━━━━━ Data in this exercise ━━━━━

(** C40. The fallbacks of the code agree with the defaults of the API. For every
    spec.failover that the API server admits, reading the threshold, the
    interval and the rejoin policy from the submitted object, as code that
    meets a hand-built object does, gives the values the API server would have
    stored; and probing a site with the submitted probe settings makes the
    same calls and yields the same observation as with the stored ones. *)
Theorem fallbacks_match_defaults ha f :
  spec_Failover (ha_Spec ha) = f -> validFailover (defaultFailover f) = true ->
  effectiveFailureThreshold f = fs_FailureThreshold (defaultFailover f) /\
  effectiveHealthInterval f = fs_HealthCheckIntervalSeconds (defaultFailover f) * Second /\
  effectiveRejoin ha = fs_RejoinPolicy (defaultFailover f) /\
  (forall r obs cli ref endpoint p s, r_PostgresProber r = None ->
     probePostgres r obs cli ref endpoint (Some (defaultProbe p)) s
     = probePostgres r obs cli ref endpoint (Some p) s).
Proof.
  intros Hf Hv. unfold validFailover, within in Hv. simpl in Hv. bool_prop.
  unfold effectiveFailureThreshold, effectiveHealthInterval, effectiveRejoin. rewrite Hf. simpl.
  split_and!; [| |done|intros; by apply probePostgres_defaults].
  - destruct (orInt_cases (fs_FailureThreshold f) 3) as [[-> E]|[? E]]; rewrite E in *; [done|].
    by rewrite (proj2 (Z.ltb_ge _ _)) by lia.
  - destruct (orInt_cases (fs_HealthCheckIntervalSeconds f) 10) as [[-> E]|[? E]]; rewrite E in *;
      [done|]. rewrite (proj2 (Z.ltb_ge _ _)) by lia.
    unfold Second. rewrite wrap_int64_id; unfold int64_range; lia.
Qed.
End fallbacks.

━━━━━
━━━━━ Data in this exercise ━━━━━

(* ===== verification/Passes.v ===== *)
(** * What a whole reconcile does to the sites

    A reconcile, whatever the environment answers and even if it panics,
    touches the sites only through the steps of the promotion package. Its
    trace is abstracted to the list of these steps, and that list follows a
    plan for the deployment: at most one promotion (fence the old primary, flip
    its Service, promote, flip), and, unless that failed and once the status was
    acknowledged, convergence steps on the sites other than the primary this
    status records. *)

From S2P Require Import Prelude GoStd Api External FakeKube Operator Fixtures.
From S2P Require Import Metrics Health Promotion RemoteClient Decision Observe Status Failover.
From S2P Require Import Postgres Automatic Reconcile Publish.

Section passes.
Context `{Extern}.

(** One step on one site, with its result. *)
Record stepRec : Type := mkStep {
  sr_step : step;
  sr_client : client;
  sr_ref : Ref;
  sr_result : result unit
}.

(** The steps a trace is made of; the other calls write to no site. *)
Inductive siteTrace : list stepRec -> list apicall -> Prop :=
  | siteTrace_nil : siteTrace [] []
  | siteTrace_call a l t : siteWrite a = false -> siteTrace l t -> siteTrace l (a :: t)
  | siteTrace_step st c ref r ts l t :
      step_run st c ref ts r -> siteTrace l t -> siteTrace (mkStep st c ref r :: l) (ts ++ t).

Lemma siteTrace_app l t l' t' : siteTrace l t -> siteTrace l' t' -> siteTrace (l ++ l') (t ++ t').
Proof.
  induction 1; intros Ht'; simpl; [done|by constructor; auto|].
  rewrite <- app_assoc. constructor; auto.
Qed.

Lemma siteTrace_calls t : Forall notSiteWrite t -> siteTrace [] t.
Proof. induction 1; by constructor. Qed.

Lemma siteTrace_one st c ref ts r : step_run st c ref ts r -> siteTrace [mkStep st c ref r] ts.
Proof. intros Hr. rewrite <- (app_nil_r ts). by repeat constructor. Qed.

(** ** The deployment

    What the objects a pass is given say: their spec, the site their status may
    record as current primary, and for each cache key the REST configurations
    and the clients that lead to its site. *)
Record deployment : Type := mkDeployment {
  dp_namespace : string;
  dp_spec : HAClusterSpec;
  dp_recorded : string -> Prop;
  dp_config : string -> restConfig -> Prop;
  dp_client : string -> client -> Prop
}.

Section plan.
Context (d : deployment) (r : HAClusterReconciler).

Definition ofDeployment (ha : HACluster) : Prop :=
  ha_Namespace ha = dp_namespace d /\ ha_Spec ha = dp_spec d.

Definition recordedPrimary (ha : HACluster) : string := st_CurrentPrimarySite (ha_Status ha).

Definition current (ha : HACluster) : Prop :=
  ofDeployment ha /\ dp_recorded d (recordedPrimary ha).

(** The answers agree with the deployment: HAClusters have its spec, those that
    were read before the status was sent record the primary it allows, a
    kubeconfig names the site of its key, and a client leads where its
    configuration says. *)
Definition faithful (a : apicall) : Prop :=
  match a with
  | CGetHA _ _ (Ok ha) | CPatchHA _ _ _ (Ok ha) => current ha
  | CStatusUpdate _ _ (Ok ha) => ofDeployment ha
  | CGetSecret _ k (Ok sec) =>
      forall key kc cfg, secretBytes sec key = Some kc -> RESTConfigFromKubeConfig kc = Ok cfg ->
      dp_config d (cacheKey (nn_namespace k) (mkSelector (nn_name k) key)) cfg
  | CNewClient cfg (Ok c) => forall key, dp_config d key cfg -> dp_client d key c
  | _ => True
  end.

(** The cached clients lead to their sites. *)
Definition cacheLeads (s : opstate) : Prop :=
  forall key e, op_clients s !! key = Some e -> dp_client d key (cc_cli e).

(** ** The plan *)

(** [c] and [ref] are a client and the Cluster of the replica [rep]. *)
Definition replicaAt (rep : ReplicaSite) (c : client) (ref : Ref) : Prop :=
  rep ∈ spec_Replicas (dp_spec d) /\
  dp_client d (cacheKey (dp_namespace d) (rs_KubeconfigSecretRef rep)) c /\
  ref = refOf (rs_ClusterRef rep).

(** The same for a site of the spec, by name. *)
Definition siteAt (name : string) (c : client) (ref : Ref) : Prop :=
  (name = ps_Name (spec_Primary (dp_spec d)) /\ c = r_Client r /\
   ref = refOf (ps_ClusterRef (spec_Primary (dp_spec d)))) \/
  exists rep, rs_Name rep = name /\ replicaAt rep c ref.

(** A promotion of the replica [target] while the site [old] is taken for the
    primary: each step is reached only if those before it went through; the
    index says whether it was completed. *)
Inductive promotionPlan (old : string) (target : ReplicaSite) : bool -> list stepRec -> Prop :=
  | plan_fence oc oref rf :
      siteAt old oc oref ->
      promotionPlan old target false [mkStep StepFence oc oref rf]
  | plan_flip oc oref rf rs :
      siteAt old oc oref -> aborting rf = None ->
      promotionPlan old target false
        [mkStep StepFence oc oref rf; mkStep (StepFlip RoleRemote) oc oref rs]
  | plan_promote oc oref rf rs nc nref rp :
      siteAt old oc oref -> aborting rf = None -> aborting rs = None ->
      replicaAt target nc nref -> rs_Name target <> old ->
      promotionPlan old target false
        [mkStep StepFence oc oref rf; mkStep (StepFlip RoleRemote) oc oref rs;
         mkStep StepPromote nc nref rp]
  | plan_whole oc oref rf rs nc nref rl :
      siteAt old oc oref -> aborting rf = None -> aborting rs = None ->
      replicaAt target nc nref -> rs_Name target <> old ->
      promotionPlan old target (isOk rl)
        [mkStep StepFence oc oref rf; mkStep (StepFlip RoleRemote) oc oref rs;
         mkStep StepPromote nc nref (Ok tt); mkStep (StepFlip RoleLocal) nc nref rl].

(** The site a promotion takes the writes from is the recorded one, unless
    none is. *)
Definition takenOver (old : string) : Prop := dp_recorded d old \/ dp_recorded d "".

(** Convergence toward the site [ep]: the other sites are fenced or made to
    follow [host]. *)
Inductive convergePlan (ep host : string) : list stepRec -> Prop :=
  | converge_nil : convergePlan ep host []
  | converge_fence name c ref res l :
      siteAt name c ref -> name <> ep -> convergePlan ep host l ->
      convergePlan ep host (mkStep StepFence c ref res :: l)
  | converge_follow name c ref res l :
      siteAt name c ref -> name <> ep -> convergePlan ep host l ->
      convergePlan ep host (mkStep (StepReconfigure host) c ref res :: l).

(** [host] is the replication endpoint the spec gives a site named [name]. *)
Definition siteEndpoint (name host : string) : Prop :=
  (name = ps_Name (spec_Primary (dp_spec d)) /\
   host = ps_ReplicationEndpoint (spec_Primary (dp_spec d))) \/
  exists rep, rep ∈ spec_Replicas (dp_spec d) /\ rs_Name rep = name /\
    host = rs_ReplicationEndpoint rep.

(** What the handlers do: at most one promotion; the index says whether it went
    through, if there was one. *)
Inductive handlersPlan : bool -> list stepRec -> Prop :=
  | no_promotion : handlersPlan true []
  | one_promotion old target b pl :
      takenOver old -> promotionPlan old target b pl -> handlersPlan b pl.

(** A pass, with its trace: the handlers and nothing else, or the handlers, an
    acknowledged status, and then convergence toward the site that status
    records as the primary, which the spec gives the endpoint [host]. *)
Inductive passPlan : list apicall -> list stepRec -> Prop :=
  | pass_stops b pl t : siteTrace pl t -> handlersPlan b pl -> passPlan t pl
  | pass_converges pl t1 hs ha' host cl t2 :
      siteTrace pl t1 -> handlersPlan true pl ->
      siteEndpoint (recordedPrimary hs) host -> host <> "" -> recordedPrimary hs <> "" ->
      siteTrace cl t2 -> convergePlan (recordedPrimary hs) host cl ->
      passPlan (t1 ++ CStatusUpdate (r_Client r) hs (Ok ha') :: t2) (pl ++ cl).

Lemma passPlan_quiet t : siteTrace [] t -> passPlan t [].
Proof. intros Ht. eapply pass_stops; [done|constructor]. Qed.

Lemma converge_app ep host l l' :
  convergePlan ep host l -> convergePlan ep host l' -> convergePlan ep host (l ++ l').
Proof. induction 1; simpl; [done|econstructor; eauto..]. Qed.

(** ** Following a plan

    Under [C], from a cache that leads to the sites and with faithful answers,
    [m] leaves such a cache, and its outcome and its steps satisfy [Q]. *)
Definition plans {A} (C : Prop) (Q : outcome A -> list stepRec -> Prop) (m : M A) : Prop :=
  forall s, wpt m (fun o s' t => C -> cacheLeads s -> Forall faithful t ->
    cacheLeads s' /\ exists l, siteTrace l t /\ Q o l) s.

━━━━━

→ Exercise aim
When you reach the line holding "[m] leaves such" in the records above, begin reproducing exactly, stop after the line holding "cacheLeads s' /\", and output nothing else.

→ Task response
    [m] leaves such a cache, and its outcome and its steps satisfy [Q]. *)
Definition plans {A} (C : Prop) (Q : outcome A -> list stepRec -> Prop) (m : M A) : Prop :=
  forall s, wpt m (fun o s' t => C -> cacheLeads s -> Forall faithful t ->
    cacheLeads s' /\ exists l, siteTrace l t /\ Q o l) s.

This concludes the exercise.